Menurut Akib sapaan akrab Abdul Kadir Ibrahim penertiban ini bukan bentuk pengusiran, melainkan bagian dari penataan agar pasar tidak semrawut, lalu lintas tidak terganggu, dan masyarakat merasa nyaman.

“Kami mengedepankan pendekatan humanis, serta mengarahkan pedagang ke lokasi dalam pasar yang telah disiapkan dan dibersihkan,” ujarnya.

Abdul Kadir menambahkan, Pemko Tanjungpinang berkomitmen menciptakan ruang publik yang tertib dan bersih tanpa mengabaikan hak-hak pedagang kecil.

“Semua langkah ini telah direncanakan, disosialisasikan, dan dilakukan secara bertahap demi mendukung tata kota yang lebih baik,” imbuhnya.

Senada dengan itu, Sekretaris Satpol PP Fery Andana menegaskan bahwa proses relokasi bukan keputusan sepihak.
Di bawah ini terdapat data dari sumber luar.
Section Runs.
Context {J : StrictJson} {K : Crypto} {C0 : Cedar} {T0 : PolicyTools C0} {L0 : Lowering} {S0 : ScamSettings} {M0 : ScamModule S0} {D0 : RequestDecoder}.
Context (ck : bool) (w : Z) (iter : gset string -> list string) (engine_version : string).
Context (prepare_decoder : DecoderInput -> list TrustedKey -> Z -> result SnapshotError VerifiedDecoder).
Context (config_from_value : Value -> result string Config) (wrapper_from_value : Value -> result string PolicyWrapper).
#[local] Notation core_plan := (core_plan ck engine_version).
#[local] Notation evaluate_inner := (evaluate_inner ck iter engine_version).
#[local] Notation core_new := (core_new ck w prepare_decoder config_from_value wrapper_from_value).

(** ** Steps *)
(** Calls that leave the plans of a session alone. *)
Inductive serves (g : Globals) (s : CoreSession) : Globals -> CoreSession -> Prop :=
| sv_begin g' s' r : core_begin_refresh w g s = (g', s', r) -> serves g s g' s'
| sv_commit ticket policy now s' r : core_commit_refresh ck wrapper_from_value g s ticket policy now = (s', r) -> serves g s g s'
| sv_cancel ticket s' r : core_cancel_refresh g s ticket = (s', r) -> serves g s g s'
| sv_begin_scam g' s' r : core_begin_scam_refresh w g s = (g', s', r) -> serves g s g' s'
| sv_commit_scam ticket envelope now s' r : core_commit_scam_refresh g s ticket envelope now = (s', r) -> serves g s g s'
| sv_cancel_scam ticket s' r : core_cancel_scam_refresh g s ticket = (s', r) -> serves g s g s'
| sv_settings settings s' r : core_set_scam_settings g s settings = (s', r) -> serves g s g s'.
Record SessionWorld := mkSessionWorld { sw_globals : Globals; sw_sessions : gmap LifecycleId CoreSession }.
Inductive Event := Issued (id : string) | Judged (id : string) (result : Value) | Quiet.
(** The four [evaluate] entry points are [evaluate_inner] with some of its last arguments fixed. *)
Inductive session_step : SessionWorld -> Event -> SessionWorld -> Prop :=
| ss_new g ss l config policy now g' s : ss !! l = None -> l ∉ gl_dead g -> core_new g l config policy now = (g', Ok s) ->
    session_step (mkSessionWorld g ss) Quiet (mkSessionWorld g' (<[l := s]> ss))
| ss_not_new g ss l config policy now g' e : core_new g l config policy now = (g', Err e) ->
    session_step (mkSessionWorld g ss) Quiet (mkSessionWorld g' ss)
| ss_plan g ss l s request now s' v id : ss !! l = Some s -> core_plan g s request now = (s', Ok v) -> value_get v "planId" = Some (VString id) ->
    session_step (mkSessionWorld g ss) (Issued id) (mkSessionWorld g (<[l := s']> ss))
| ss_not_planned g ss l s request now s' e : ss !! l = Some s -> core_plan g s request now = (s', Err e) ->
    session_step (mkSessionWorld g ss) Quiet (mkSessionWorld g (<[l := s']> ss))
| ss_judge g ss l s id facts now failure scam_input time s' v : ss !! l = Some s ->
    evaluate_inner g s id facts now failure scam_input time = (s', Ok v) ->
    session_step (mkSessionWorld g ss) (Judged id v) (mkSessionWorld g (<[l := s']> ss))
| ss_not_judged g ss l s id facts now failure scam_input time s' e : ss !! l = Some s ->
    evaluate_inner g s id facts now failure scam_input time = (s', Err e) ->
    session_step (mkSessionWorld g ss) Quiet (mkSessionWorld g (<[l := s']> ss))
| ss_serve g ss l s g' s' : ss !! l = Some s -> serves g s g' s' ->
    session_step (mkSessionWorld g ss) Quiet (mkSessionWorld g' (<[l := s']> ss))
| ss_dispose g ss l s g' s' : ss !! l = Some s -> core_dispose g s = (g', s') ->
    session_step (mkSessionWorld g ss) Quiet (mkSessionWorld g' (<[l := s']> ss)).
Inductive runs : SessionWorld -> list Event -> SessionWorld -> Prop :=
| runs_refl W : runs W [] W
| runs_step W log W1 e W2 : runs W log W1 -> session_step W1 e W2 -> runs W (log ++ [e]) W2.
Definition initial_sessions : SessionWorld := mkSessionWorld initial_globals ∅.
Definition issued_in (log : list Event) (id : string) : Prop := Issued id ∈ log.
Definition judged_in (log : list Event) (id : string) : Prop := exists v, Judged id v ∈ log.
(* ===== verification/MapperFn.v ===== *)
(** * The functions of the mapper language (adapters/mappers/src/declarative/builtin_fn.rs)

    Every executor of a [$fn] call, from the substituted JSON arguments to the JSON
    value spliced into the template, and the dispatch by name. An arity check
    followed by indexing is a match on the argument list; an [expect] or a slice
    off a character boundary is a panic. [usize] is the 64-bit one. *)
From Stdlib Require Import Ascii.
From stdpp Require Import base tactics numbers list strings gmap pretty.
From S2P Require Import Prelude Types Bytes AbiDecode SyncLive PolicyEngine PolicyRpc BundleFormat PolicyRuntime SessionInput AmmLiquidity MapperText.
Import SyncLive.

Module MapperFn.
Import AbiDecode PolicyEngine PolicyRpc BundleFormat PolicyRuntime SessionInput MapperText.
Local Notation outcome A := (result string A).

(** ** Reading arguments *)
Section Readers.
Context {T0 : AlloyText}.
Definition json_hex_bytes (value : Value) (label : string) : outcome bytes :=
  s ← ok_or (label +:+ " is not a hex string")%string (as_str value);
  ok_or (label +:+ " is not valid hex: {e}")%string (hex_decode (default s (strip_prefix "0x" s))).
Definition json_bytes32 (value : Value) (label : string) : outcome bytes :=
  b ← json_hex_bytes value label;
  if (length b =? 32)%nat then Ok b else Err (label +:+ " must be exactly 32 bytes, got {len}")%string.
Definition left_padded_bytes32_address (b : bytes) (label : string) : outcome Address :=
  if existsb (fun x => negb (x =? 0)) (take 12 b) then Err (label +:+ " is not a left-padded EVM address (high 96 bits are non-zero)")%string
  else Ok (from_be (drop 12 b)).
Definition json_u256 (value : Value) (label : string) : outcome Z :=
  match value with
  | VNumber _ => ok_or (label +:+ " is not a non-negative integer: {n}")%string (as_u64 value)
  | VString s =>
      let trimmed := trim s in
      match strip_prefix "0x" trimmed with
      | Some hex => ok_or (label +:+ " is not a valid hex uint ({s}): {e}")%string (u256_from_str_radix hex 16)
      | None => ok_or (label +:+ " is not a valid decimal uint ({s}): {e}")%string (u256_from_str_radix trimmed 10)
      end
  | _ => Err (label +:+ " is not a uint: {other}")%string
  end.
Definition json_address (value : Value) (label : string) : outcome Address :=
  s ← ok_or (label +:+ " is not an address string")%string (as_str value);
  ok_or (label +:+ " is not an address ({s}): {e}")%string (address_from_str s).
Definition json_bool (value : Value) (label : string) : outcome bool :=
  match value with
  | VBool b => Ok b
  | VString s =>
      if String.eqb (to_ascii_lowercase s) "true" then Ok true
      else if String.eqb (to_ascii_lowercase s) "false" then Ok false else Err (label +:+ " is not a bool: {other}")%string
  | _ => Err (label +:+ " is not a bool: {other}")%string
  end.
Record JsonSignedInt := mkJsonSignedInt { si_negative : bool; si_abs_decimal : string }.
Definition signed_of (negative : bool) (abs_decimal : string) : JsonSignedInt :=
  mkJsonSignedInt (negative && negb (String.eqb abs_decimal "0")) abs_decimal.
Definition json_signed_int (value : Value) (label : string) : outcome JsonSignedInt :=
  match value with
  | VNumber n =>
      match number_as_i64 n with
      | Some v => Ok (signed_of (v <? 0) (pretty (Z.abs v)))
      | None =>
          match as_u64 value with
          | Some v => Ok (mkJsonSignedInt false (pretty v))
          | None => Err (label +:+ " must be an integer, got {number}")%string
          end
      end
  | VString raw =>
      let trimmed := trim raw in
      if String.eqb trimmed "" then Err (label +:+ " is empty")%string
      else
        let '(negative, digits) :=
          match strip_prefix "-" trimmed with
          | Some rest => (true, rest)
          | None => (false, default trimmed (strip_prefix "+" trimmed))
          end in
        if String.eqb digits "" || negb (all_digits digits) then Err (label +:+ " is not a decimal integer: {raw}")%string
        else
          let abs := trim_loop ["0"%string] (String.length digits) digits in
          Ok (signed_of negative (if String.eqb abs "" then "0"%string else abs))
  | _ => Err (label +:+ " is not an integer: {other}")%string
  end.
Definition is_zero_address (v : Value) : bool :=
  match as_str v with
  | Some s =>
      match address_from_str s with
      | Some a => a =? 0
      | None => all_chars (fun c => Ascii.eqb c "0"%char) (trim_loop ["0x"%string] (String.length s) s)
      end
  | None => false
  end.
Definition json_to_u64 (v : Value) : option Z :=
  match v with VNumber _ => as_u64 v | VString s => parse_u64 s | _ => None end.
End Readers.

Definition address_hex (a : Address) : Value := VString (lowercase_hex a).
Definition uint_string (u : Z) : Value := VString (pretty u).
Definition word_hex (b : bytes) : Value := VString ("0x" +:+ hex_encode b)%string.
(** A loop over rows with their index. *)
Fixpoint each_row {A} (f : nat -> A -> outcome Value) (i : nat) (l : list A) : outcome (list Value) :=
  match l with
  | [] => Ok []
  | x :: rest => v ← f i x; vs ← each_row f (S i) rest; Ok (v :: vs)
  end.

Section Executors.
Context {T0 : AlloyText} {A0 : Alloy}.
Sebelumnya, Pemerintah Kota telah memfasilitasi dialog antara pedagang dengan pihak pengelola pasar, PT. Sinar Bahagia.

“Walikota juga telah mendengar langsung aspirasi para pedagang. Kami terus berkoordinasi dengan pengelola untuk memastikan fasilitas di lokasi relokasi, yakni Pasar Pagi Sore, tetap nyaman bagi pedagang dan pembeli,” jelas Fery.